Dataset entries:

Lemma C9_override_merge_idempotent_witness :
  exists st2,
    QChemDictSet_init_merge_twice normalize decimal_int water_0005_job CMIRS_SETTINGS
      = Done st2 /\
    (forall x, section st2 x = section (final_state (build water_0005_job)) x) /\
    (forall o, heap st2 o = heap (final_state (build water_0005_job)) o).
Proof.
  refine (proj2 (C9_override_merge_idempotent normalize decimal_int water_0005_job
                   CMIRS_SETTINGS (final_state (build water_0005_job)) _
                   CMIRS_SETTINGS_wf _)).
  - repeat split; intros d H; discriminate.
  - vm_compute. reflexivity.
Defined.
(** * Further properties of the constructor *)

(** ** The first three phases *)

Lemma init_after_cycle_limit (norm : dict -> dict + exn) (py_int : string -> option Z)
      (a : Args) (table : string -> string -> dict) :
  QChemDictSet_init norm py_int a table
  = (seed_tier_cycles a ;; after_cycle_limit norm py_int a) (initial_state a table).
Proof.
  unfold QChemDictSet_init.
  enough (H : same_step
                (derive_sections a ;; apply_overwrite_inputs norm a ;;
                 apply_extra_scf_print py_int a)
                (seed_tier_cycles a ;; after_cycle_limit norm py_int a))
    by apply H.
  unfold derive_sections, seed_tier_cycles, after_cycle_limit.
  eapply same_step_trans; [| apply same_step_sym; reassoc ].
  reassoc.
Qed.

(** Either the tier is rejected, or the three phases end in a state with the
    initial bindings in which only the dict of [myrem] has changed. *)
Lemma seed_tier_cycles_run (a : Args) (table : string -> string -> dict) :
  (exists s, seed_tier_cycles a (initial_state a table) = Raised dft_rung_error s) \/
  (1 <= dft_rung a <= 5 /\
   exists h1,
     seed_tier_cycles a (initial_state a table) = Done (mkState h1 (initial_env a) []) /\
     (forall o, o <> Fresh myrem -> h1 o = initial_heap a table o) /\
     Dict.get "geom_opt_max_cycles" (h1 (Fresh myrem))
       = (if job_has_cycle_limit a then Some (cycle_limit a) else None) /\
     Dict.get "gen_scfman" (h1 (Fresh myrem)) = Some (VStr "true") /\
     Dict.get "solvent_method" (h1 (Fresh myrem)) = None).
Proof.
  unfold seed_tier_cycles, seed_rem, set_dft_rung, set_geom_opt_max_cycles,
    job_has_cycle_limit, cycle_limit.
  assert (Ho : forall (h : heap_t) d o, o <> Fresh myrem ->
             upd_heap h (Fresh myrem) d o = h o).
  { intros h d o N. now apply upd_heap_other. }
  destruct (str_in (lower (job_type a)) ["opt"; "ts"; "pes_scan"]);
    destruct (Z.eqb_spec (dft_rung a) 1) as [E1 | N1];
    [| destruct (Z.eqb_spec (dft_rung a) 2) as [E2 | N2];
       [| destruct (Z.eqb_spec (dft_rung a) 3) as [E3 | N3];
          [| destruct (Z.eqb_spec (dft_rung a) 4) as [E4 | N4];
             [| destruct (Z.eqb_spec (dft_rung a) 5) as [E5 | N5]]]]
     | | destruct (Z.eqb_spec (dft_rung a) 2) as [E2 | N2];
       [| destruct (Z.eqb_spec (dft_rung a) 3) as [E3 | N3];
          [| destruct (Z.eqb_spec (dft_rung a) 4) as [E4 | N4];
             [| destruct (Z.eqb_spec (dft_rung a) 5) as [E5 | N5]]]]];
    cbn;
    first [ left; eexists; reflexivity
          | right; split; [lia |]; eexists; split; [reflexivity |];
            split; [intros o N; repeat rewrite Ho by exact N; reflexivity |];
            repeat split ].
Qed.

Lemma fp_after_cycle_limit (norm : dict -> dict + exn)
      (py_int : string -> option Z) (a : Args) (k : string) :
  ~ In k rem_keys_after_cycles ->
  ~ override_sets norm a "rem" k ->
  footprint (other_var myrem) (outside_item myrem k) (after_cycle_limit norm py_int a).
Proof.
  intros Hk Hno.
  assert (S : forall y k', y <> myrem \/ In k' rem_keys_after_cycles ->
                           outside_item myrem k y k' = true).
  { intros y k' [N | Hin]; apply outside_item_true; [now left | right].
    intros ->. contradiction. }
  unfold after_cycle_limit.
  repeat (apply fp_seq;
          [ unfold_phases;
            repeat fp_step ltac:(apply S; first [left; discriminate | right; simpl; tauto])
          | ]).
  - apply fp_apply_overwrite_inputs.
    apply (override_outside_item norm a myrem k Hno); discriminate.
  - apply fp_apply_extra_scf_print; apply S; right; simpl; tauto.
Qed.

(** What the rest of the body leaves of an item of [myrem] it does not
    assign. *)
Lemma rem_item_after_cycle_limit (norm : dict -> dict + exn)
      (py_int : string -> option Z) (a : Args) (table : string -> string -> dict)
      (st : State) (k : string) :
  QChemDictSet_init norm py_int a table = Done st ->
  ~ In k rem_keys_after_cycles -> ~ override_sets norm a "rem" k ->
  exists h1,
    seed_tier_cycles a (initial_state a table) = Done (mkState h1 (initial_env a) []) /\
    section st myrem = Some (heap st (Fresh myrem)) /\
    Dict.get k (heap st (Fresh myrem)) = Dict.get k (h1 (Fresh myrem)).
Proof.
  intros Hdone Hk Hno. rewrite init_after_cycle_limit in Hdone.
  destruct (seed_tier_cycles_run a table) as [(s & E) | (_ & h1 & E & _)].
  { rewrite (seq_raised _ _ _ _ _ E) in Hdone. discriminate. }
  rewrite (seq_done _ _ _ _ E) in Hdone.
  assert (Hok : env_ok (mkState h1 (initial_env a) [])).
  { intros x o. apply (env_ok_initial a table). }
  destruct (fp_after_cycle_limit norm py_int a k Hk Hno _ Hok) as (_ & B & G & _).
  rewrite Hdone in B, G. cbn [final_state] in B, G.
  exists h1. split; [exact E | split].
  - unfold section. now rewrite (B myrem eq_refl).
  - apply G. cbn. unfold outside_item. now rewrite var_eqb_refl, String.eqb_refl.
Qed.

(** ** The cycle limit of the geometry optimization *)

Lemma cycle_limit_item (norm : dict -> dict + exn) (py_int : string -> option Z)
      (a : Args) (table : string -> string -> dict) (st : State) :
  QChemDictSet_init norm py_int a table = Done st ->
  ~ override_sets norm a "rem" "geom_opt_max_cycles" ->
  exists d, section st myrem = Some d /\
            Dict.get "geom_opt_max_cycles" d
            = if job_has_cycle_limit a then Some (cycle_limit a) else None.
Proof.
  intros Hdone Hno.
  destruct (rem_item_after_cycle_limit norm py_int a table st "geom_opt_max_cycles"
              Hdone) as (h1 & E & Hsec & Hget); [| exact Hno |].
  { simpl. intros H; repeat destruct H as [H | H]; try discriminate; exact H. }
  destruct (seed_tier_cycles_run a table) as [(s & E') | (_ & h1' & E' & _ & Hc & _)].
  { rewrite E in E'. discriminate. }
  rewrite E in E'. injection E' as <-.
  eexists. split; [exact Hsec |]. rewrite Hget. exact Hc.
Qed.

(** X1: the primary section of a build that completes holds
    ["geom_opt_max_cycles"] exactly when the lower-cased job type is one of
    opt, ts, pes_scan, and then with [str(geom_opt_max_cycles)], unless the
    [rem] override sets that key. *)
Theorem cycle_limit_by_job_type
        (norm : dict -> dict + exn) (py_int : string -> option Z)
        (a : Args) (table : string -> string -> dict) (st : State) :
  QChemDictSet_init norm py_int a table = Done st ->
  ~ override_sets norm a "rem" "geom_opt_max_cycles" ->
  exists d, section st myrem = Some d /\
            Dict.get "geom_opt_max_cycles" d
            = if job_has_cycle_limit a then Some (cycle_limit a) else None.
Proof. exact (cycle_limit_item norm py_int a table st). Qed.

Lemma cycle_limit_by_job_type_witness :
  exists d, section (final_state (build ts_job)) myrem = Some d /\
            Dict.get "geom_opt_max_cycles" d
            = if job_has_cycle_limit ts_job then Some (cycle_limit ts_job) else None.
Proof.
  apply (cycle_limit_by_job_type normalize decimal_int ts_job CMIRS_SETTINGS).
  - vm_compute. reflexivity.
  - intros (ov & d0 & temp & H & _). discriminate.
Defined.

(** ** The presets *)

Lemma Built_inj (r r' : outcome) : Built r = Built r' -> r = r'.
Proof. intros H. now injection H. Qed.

◆ YOUR GOAL
Please make an exact copy of the lines above from the line with "(initial_state a table)." through the line with "destruct (Z.eqb_spec (dft_rung a) 1)", both ends included.

◆ EXPECTED OUTPUT
  = (seed_tier_cycles a ;; after_cycle_limit norm py_int a) (initial_state a table).
Proof.
  unfold QChemDictSet_init.
  enough (H : same_step
                (derive_sections a ;; apply_overwrite_inputs norm a ;;
                 apply_extra_scf_print py_int a)
                (seed_tier_cycles a ;; after_cycle_limit norm py_int a))
    by apply H.
  unfold derive_sections, seed_tier_cycles, after_cycle_limit.
  eapply same_step_trans; [| apply same_step_sym; reassoc ].
  reassoc.
Qed.

(** Either the tier is rejected, or the three phases end in a state with the
    initial bindings in which only the dict of [myrem] has changed. *)
Lemma seed_tier_cycles_run (a : Args) (table : string -> string -> dict) :
  (exists s, seed_tier_cycles a (initial_state a table) = Raised dft_rung_error s) \/
  (1 <= dft_rung a <= 5 /\
   exists h1,
     seed_tier_cycles a (initial_state a table) = Done (mkState h1 (initial_env a) []) /\
     (forall o, o <> Fresh myrem -> h1 o = initial_heap a table o) /\
     Dict.get "geom_opt_max_cycles" (h1 (Fresh myrem))
       = (if job_has_cycle_limit a then Some (cycle_limit a) else None) /\
     Dict.get "gen_scfman" (h1 (Fresh myrem)) = Some (VStr "true") /\
     Dict.get "solvent_method" (h1 (Fresh myrem)) = None).
Proof.
  unfold seed_tier_cycles, seed_rem, set_dft_rung, set_geom_opt_max_cycles,
    job_has_cycle_limit, cycle_limit.
  assert (Ho : forall (h : heap_t) d o, o <> Fresh myrem ->
             upd_heap h (Fresh myrem) d o = h o).
  { intros h d o N. now apply upd_heap_other. }
  destruct (str_in (lower (job_type a)) ["opt"; "ts"; "pes_scan"]);
    destruct (Z.eqb_spec (dft_rung a) 1) as [E1 | N1];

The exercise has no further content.